Just because you do a pentest, get root and go “look, I got root, I just p0wn3d you b14tch!!!111” – this doesn’t really mean anything to them. Whereas to a lot of security professionals, this means a hell of a lot and it is a major problem. But to the head of a company, we could be talking an alien language.
Unless we show them what somebody could do with these exploits, then we are doing a bad job, as they won’t think it is that important, and they won’t fix the problems.
I don’t necessarily think we need to go as far as some of the suggestions made in the talk, (for example taking pictures of the CEO’s children and saying you could kidnap them may not be the best idea) but we are able to show some of the things that could be possible. So if you have root on the payroll system, you could show how you could print everybody’s payment details, showing their bank details and telling each person how much they earn compared to the person sitting next to them, and how this could affect the company.

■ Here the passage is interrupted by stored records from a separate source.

(** * Game of Life engine, worker host and client proxy

    A shallow embedding of [lib/life.model.ts], [lib/life.msg.ts], [work.js]
    (the [Signal] class and the worker entry point) and the [ModelInWorker]
    proxy of [life.ts], followed by the properties of the specification that
    were checked against it. *)

From stdpp Require Import base decidable option list gmap sets.
From Stdlib Require Import ZArith Lia.

Local Open Scope Z_scope.

(** ** JavaScript values used by the engine

    Every number the engine handles is an integer well inside the range in
    which doubles are exact, so numbers are [Z].  A read that can yield
    [undefined] (an index outside a typed array) or an arithmetic result that
    can be [NaN] is an [option Z] with [None] for both: the engine only ever
    compares such a value, and [undefined] and [NaN] compare alike against a
    number. *)
Module JS.

(** [a | 0] on an integer [a]: ToInt32, wrap-around modulo 2^32 into
    [-2^31, 2^31). *)
Definition to_int32 (a : Z) : Z := (a + 2 ^ 31) mod 2 ^ 32 - 2 ^ 31.

(** [a % b] for a divisor other than 0: the remainder has the sign of the
    dividend.  The engine divides by [cols] and [rows] only; on a board
    without columns or rows JavaScript has [NaN] where [Z.rem a 0] is [a],
    and the properties about coordinates are for boards with both. *)
Definition rem (a b : Z) : Z := Z.rem a b.

(** [(a / b) | 0] on integers: the quotient truncated towards zero, then
    ToInt32. *)
Definition div_int (a b : Z) : Z := to_int32 (Z.quot a b).

(** [a + b] where either side may be [undefined] or [NaN]. *)
Definition add (a b : option Z) : option Z :=
  match a, b with
  | Some x, Some y => Some (x + y)
  | _, _ => None
  end.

As in the end, this is all these people will care about. We aren’t the ones who need to make the decisions on what would be best for the company, as however much it may annoy us, it could be economically better for the business not to fix certain faults, they will only pay out money that really needs the investment. So if you show that they really need to fix this vulnerability in their network, or there could be some real consequences to their business.
I want to thank Chris for such a great presentation and for pointing out how much we suck, so that hopefully we can all eventually be better at our jobs.